Medical diagrams, exposed muscle and organs aren’t what people would normally categorize under the spectrum of things they want to see, but the works of local artist Laura Wilson Etter may be the exception.
In her first solo exhibit, “Medical Bodies,” Etter explores the conflict between the beauty of the internal human structure and the squeamish attitude most have toward it.
Because this sounds like an exhibition exclusively aimed toward the iron guts of Tucson, Etter said she expects some hesitance to attend based on the topic of organs alone. She said she, herself, has mixed feelings regarding her subject matter.
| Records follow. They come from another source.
Lemma reconnect_retries_witness :
  (__reconnect [[("failed_auth", "")]; []; [("session_start", "")]; []]
     (xmpp_client (ClientAsync_init new_xmpp))).2 = true
  ∧ calls (__reconnect [[("failed_auth", "")]; []; [("session_start", "")]; []]
             (xmpp_client (ClientAsync_init new_xmpp))).1
    = [CallConnect None; CallConnect None; CallConnect None].
Proof.
  apply (reconnect_retries
           [[("failed_auth", "")]; []; [("session_start", "")]; []]
           (xmpp_client (ClientAsync_init new_xmpp))).
  intros e c k He Hh. cbn in He. apply list_elem_of_singleton in He as ->.
  discriminate Hh.
Defined.

End SessionMore.

(** *** client.py: requests, answers and incoming data *)

Module RequestMore.
Import Slixmpp XmppUtils Client Server Notions MoreNotions RequestFacts.

(** *** Counting the openings of elements *)

Lemma occurrences_lt_free p t u :
  lt_free t = true ->
  occurrences (String "<" p) (t ++ u) = occurrences (String "<" p) u.
Proof.
  induction t as [|c t IH]; [reflexivity|].
  cbn [lt_free]. intros [Hc Ht]%andb_prop.
  rewrite append_cons. cbn [occurrences starts_with].
  rewrite Ascii.eqb_sym. apply negb_true_iff in Hc. rewrite Hc.
  cbn [andb]. auto.
Qed.

Lemma occurrences_literal p lit u :
  closed_for (String "<" p) lit = true ->
  occurrences (String "<" p) (lit ++ u)
  = (occurrences (String "<" p) lit + occurrences (String "<" p) u)%nat.
Proof.
  induction lit as [|c lit IH].
  - intros _. rewrite append_nil. reflexivity.
  - cbn [closed_for]. intros [Hc Hl]%andb_prop.
    rewrite append_cons. cbn [occurrences]. rewrite <- append_cons.
    rewrite IH by assumption. rewrite Nat.add_assoc. f_equal. f_equal.
    destruct (starts_with (String "<" p) (String c lit)) eqn:E.
    + now rewrite starts_with_app_true.
    + cbn [orb] in Hc. apply negb_true_iff in Hc.
      rewrite starts_with_app_false by assumption. now rewrite E.
Qed.

Lemma occurrences_field_text p head tail value u :
  closed_for (String "<" p) head = true ->
  closed_for (String "<" p) tail = true ->
  occurrences (String "<" p) (field_text head tail value ++ u)
  = ((if is_supplied value
      then occurrences (String "<" p) head + occurrences (String "<" p) tail
      else 0)
     + occurrences (String "<" p) u)%nat.
Proof.
  intros Hh Ht. destruct value as [v|]; [|reflexivity].
  unfold field_text. rewrite !append_assoc.
  rewrite occurrences_literal by assumption.
  rewrite occurrences_lt_free by apply escape_lt_free.
  rewrite occurrences_literal by assumption.
  cbn [is_supplied]. lia.
Qed.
“I am also very squeamish,” Etter said. She’s recently had a lot of exposure to medical diagrams through her husband, a fourth-year medical student here at the UA.
Etter chose the subject of the exhibit by a combination of this and her son’s autism diagnosis, which heavily submersed her family into the field of medicine.
“It seemed like we were either at the hospital or a doctor’s office every day,” Etter said.
The heaviness encompassing this change for her family inspired the direction of the exhibition.
“[My husband] looked at everything very clinically,” she said.
The exhibit focuses on this struggle between wanting to analyze ourselves on a purely structural level and trying to humanize such a foreign, yet inherently beautiful concept.
“The first two pieces I created for this exhibition were focused on the heart, which we typically associate with emotions, and the brain, which we look at as more logical,” Etter said.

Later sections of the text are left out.